The Left Hand of Darkness – Ursula K. LeGuin

Cover of The Left Hand of Darkness


The Left Hand of Darkness
Ursula K. LeGuin
286 pages
published in 1969

Last year I discovered I read why too few science fiction books written by women and started making up for this lack by (re)reading some favourite writers. With the new year and following the example of several fellow science fiction bloggers, I decided to approach this more systemically, by pledging to read at least one science fiction or fantasy book by a female writer each month. The Left Hand of Darkness is the first and I choose it because it was a well respected classic novel, winner of both the Hugo and Nebula awards, I had never managed finish before, despite having tried three or four times and as important, it was short.
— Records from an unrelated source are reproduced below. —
(** When the messages of a combination go out and how long it takes. *)
Lemma combo_times sm data pre c t :
  let d0 := peek data 0 in let d1 := peek data 1 in let d2 := peek data 2 in
  let toa := exact_ms d2 (c_dr c + 7) (c_bw c) (c_cr c + 1) in
  let gap := Z.max (gap_ms (time_on_air d2 (c_dr c + 7) (c_bw c) (c_cr c + 1))) 0 in
  0 < d0 -> 0 <= d2 < 256 -> 0 <= c_dr c < 6 -> 0 <= c_bw c < 3 -> 0 <= c_cr c < 4 ->
  let l := combo_events data pre c in
  sends (stamp sm t l) =
    map (fun n => (t + gap + n * (sm d2 + Z.max (d1 * 1000 - toa - 2) 0), message c d2 n))
      (range d0) /\
  (toa < 5000 -> toa + 2 <= d1 * 1000 ->
   -2 <= duration sm l - (d0 * d1 * 1000 + 5000 + d0 * (sm d2 - (toa + 2))) <= 0).
Proof.
  intros d0 d1 d2 toa gap H0 H2 Hdr Hbw Hcr l.
  destruct (air_exact d2 (c_dr c + 7) (c_bw c) (c_cr c + 1)) as [Ht Hg]; try lia.
  fold toa in Ht. subst l. unfold combo_events. fold d0 d2. rewrite Ht.
  rewrite !stamp_app, !sends_app, !duration_app.
  assert (Hs : forall x, duration sm [EvSleep x] = x) by (intros x; cbn; lia).
  assert (Hc : duration sm (CONFIG (combo_config pre true c)) = 0) by done.
  replace (range d0) with (seqZ 0 (Z.of_nat (Z.to_nat d0))) by (unfold range; f_equal; lia).
  split.
  - rewrite series_sends by lia. rewrite Hc, Hs. cbn [app sends CONFIG stamp omap list_omap send_of].
    apply map_ext. intros n. f_equal. unfold period. fold d1 d2 gap. lia.
  - intros Hlt Hpos. rewrite series_total by lia. rewrite Hc, Hs.
    destruct (Nat.eqb_spec (Z.to_nat d0) 0); [lia|].
    pose proof (exact_gap_ms d2 (c_dr c + 7) (c_bw c) (c_cr c + 1) ltac:(lia) Hlt).
    unfold period. fold d1 d2 gap. rewrite Z2Nat.id by lia.
    assert (5000 - toa - 2 <= gap <= 5000 - toa) by lia.
    pose proof (exact_ms_pos d2 (c_dr c + 7) (c_bw c) (c_cr c + 1)) as Htp. fold toa in Htp.
    rewrite (Z.max_l (d1 * 1000 - toa - 2)), (Z.max_l (d1 * 1000 - 2)) by lia.
    clearbody gap toa d0 d1. nia.
Qed.

(** Timing of one combination that starts at [t], for a
    [Radio.Send] that keeps the sender [send_ms] milliseconds: message [n]
    goes out [gap + n * period] later, where [gap] is the pause of 5 s minus
    the air time and the period is [send_ms] plus the pause of [d1] seconds
    minus air time and 2 ms; and when no pause is cut off at zero, the
    combination lasts the 5 s and [d0 * d1] seconds for which the receiver
    stays on it plus [d0] times the difference of [send_ms] and the air time
    plus 2 ms, to within 2 ms of rounding. *)
Theorem combo_schedule sm data pre c t :
  let d0 := peek data 0 in let d1 := peek data 1 in let d2 := peek data 2 in
  let toa := exact_ms d2 (c_dr c + 7) (c_bw c) (c_cr c + 1) in
  let gap := Z.max (gap_ms (time_on_air d2 (c_dr c + 7) (c_bw c) (c_cr c + 1))) 0 in
  0 < d0 -> 0 <= d2 < 256 -> 0 <= c_dr c < 6 -> 0 <= c_bw c < 3 -> 0 <= c_cr c < 4 ->
  let l := combo_events data pre c in
  sends (stamp sm t l) =
    map (fun n => (t + gap + n * (sm d2 + Z.max (d1 * 1000 - toa - 2) 0), message c d2 n))
      (range d0) /\
  (toa < 5000 -> toa + 2 <= d1 * 1000 ->
   -2 <= duration sm l - (d0 * d1 * 1000 + 5000 + d0 * (sm d2 - (toa + 2))) <= 0).
Proof. apply combo_times. Qed.

Lemma combo_schedule_witness :
  let toa := exact_ms 12 7 0 1 in
  sends (stamp (fun _ => 44) 100 (combo_events demo_settings 8 (mk_combo 1 0 0 0 7))) =
    map (fun n => (100 + Z.max (gap_ms (time_on_air 12 7 0 1)) 0 + n * (44 + Z.max (1 * 1000 - toa - 2) 0),
                   message (mk_combo 1 0 0 0 7) 12 n)) (range 2) /\
  (toa < 5000 -> toa + 2 <= 1 * 1000 ->
   -2 <= duration (fun _ => 44) (combo_events demo_settings 8 (mk_combo 1 0 0 0 7)) -
     (2 * 1 * 1000 + 5000 + 2 * (44 - (toa + 2))) <= 0).
Proof.
  apply (combo_schedule (fun _ => 44) demo_settings 8 (mk_combo 1 0 0 0 7) 100); by vm_compute.
Defined.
Since The Left Hand of Darkness is such a well known work, over forty years old and discussed and summarised extensively during that time, you can’t help but come to it with certain preconceptions about it. The most important of which you’ll have to let go if you want to get the shape of the true book. This is not a feminist science fiction novel. It’s a novel about gender and gender expectations and the role our assumptions of having two separate sexes each with their own character, strength and weakness play in our societies, but it’s not feminist, unless every book about gender is by definition feminist. What you actually get in this story is a fairly traditional view of gender, as I’ll try to show.